EXERCISE INSTRUCTIONS: Please make an exact transcription of all the data that follows.
◇ ◇ ◇ ◇ ◇
(* ===== verification/SpaceManager.v ===== *)
(** * SpaceManager: src/service/router/space_manager.{h,cc}

    The router's table of spaces: a vector of connections, whose deleted entries
    are null pointers, and an index from the space key to the position in the
    vector.  The index is any implementation of the interface of OwmrMap, and
    the theorems of this file rely on the interface only. *)
From S2P Require Import Prelude StdMap Numeric Bytes OwmrMap Common Files Wire RaftClient Partition LocalSpaces EtcdMsg EtcdClient.
Local Open Scope Z_scope.

(** [google::protobuf::util::JsonStringToMessage] for a space: the text of the
    status, or the message. *)
Class SpaceJson := JsonStringToMessage : string → string + Space.

(** The manager; [sm_capacity] is the capacity of the vector. *)
Record SpaceManager (M : Type) := mkSpaceManager {
  _spaces_conn : list (option SpaceConn);
  sm_capacity : Z;
  _space_idx_mp : M
}.
Arguments mkSpaceManager {M} _ _ _.
Arguments _spaces_conn {M} _.
Arguments sm_capacity {M} _.
Arguments _space_idx_mp {M} _.

(** The router: the manager, the local copy of the spaces with the file system
    it is saved in, and the network. *)
Record Router (M N : Type) := mkRouter {
  rt_mgr : SpaceManager M; rt_local : LocalSpaces; rt_fs : Fs; rt_net : N
}.
Arguments mkRouter {M N} _ _ _ _.
Arguments rt_mgr {M N} _.
Arguments rt_local {M N} _.
Arguments rt_fs {M N} _.
Arguments rt_net {M N} _.

Definition SpaceManager_new {M} (idx : M) : SpaceManager M := mkSpaceManager [] 0 idx.

(** [SpaceManager::SpaceJsonToPb] *)
Definition SpaceJsonToPb `{SpaceJson} (space_json : string) : string * Space :=
  match JsonStringToMessage space_json with
  | inl status => ("Failed to parse space JSON: " +:+ status +:+ " space_json:" +:+ space_json,
                   empty_space)
  | inr pb_space => ("", pb_space)
  end.

(** [reserve] and the growth of [push_back]. *)
Definition reserve_capacity (n cap : Z) : Z := Z.max n cap.
Definition push_capacity (size cap : Z) : Z :=
  if size <? cap then cap else size + Z.max size 1.

(** The first null pointer. *)
Fixpoint first_null {A} (l : list (option A)) : option nat :=
  match l with
  | [] => None
  | None :: _ => Some 0%nat
  | Some _ :: l' => S <$> first_null l'
  end.

Section manager.
Context {M : Type} `{IndexMap M} `{PsNet} `{WireCodec Document} `{JsonCodec (list Space)}.
Implicit Types (m : SpaceManager M) (r : Router M Net) (space_key key : string).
◇ ◇ ◇ ◇ ◇
EXERCISE OUTPUT:
(* ===== verification/SpaceManager.v ===== *)
(** * SpaceManager: src/service/router/space_manager.{h,cc}

    The router's table of spaces: a vector of connections, whose deleted entries
    are null pointers, and an index from the space key to the position in the
    vector.  The index is any implementation of the interface of OwmrMap, and
    the theorems of this file rely on the interface only. *)
From S2P Require Import Prelude StdMap Numeric Bytes OwmrMap Common Files Wire RaftClient Partition LocalSpaces EtcdMsg EtcdClient.
Local Open Scope Z_scope.

(** [google::protobuf::util::JsonStringToMessage] for a space: the text of the
    status, or the message. *)
Class SpaceJson := JsonStringToMessage : string → string + Space.

(** The manager; [sm_capacity] is the capacity of the vector. *)
Record SpaceManager (M : Type) := mkSpaceManager {
  _spaces_conn : list (option SpaceConn);
  sm_capacity : Z;
  _space_idx_mp : M
}.
Arguments mkSpaceManager {M} _ _ _.
Arguments _spaces_conn {M} _.
Arguments sm_capacity {M} _.
Arguments _space_idx_mp {M} _.

(** The router: the manager, the local copy of the spaces with the file system
    it is saved in, and the network. *)
Record Router (M N : Type) := mkRouter {
  rt_mgr : SpaceManager M; rt_local : LocalSpaces; rt_fs : Fs; rt_net : N
}.
Arguments mkRouter {M N} _ _ _ _.
Arguments rt_mgr {M N} _.
Arguments rt_local {M N} _.
Arguments rt_fs {M N} _.
Arguments rt_net {M N} _.

Definition SpaceManager_new {M} (idx : M) : SpaceManager M := mkSpaceManager [] 0 idx.

(** [SpaceManager::SpaceJsonToPb] *)
Definition SpaceJsonToPb `{SpaceJson} (space_json : string) : string * Space :=
  match JsonStringToMessage space_json with
  | inl status => ("Failed to parse space JSON: " +:+ status +:+ " space_json:" +:+ space_json,
                   empty_space)
  | inr pb_space => ("", pb_space)
  end.

(** [reserve] and the growth of [push_back]. *)
Definition reserve_capacity (n cap : Z) : Z := Z.max n cap.
Definition push_capacity (size cap : Z) : Z :=
  if size <? cap then cap else size + Z.max size 1.

(** The first null pointer. *)
Fixpoint first_null {A} (l : list (option A)) : option nat :=
  match l with
  | [] => None
  | None :: _ => Some 0%nat
  | Some _ :: l' => S <$> first_null l'
  end.

Section manager.
Context {M : Type} `{IndexMap M} `{PsNet} `{WireCodec Document} `{JsonCodec (list Space)}.
Implicit Types (m : SpaceManager M) (r : Router M Net) (space_key key : string).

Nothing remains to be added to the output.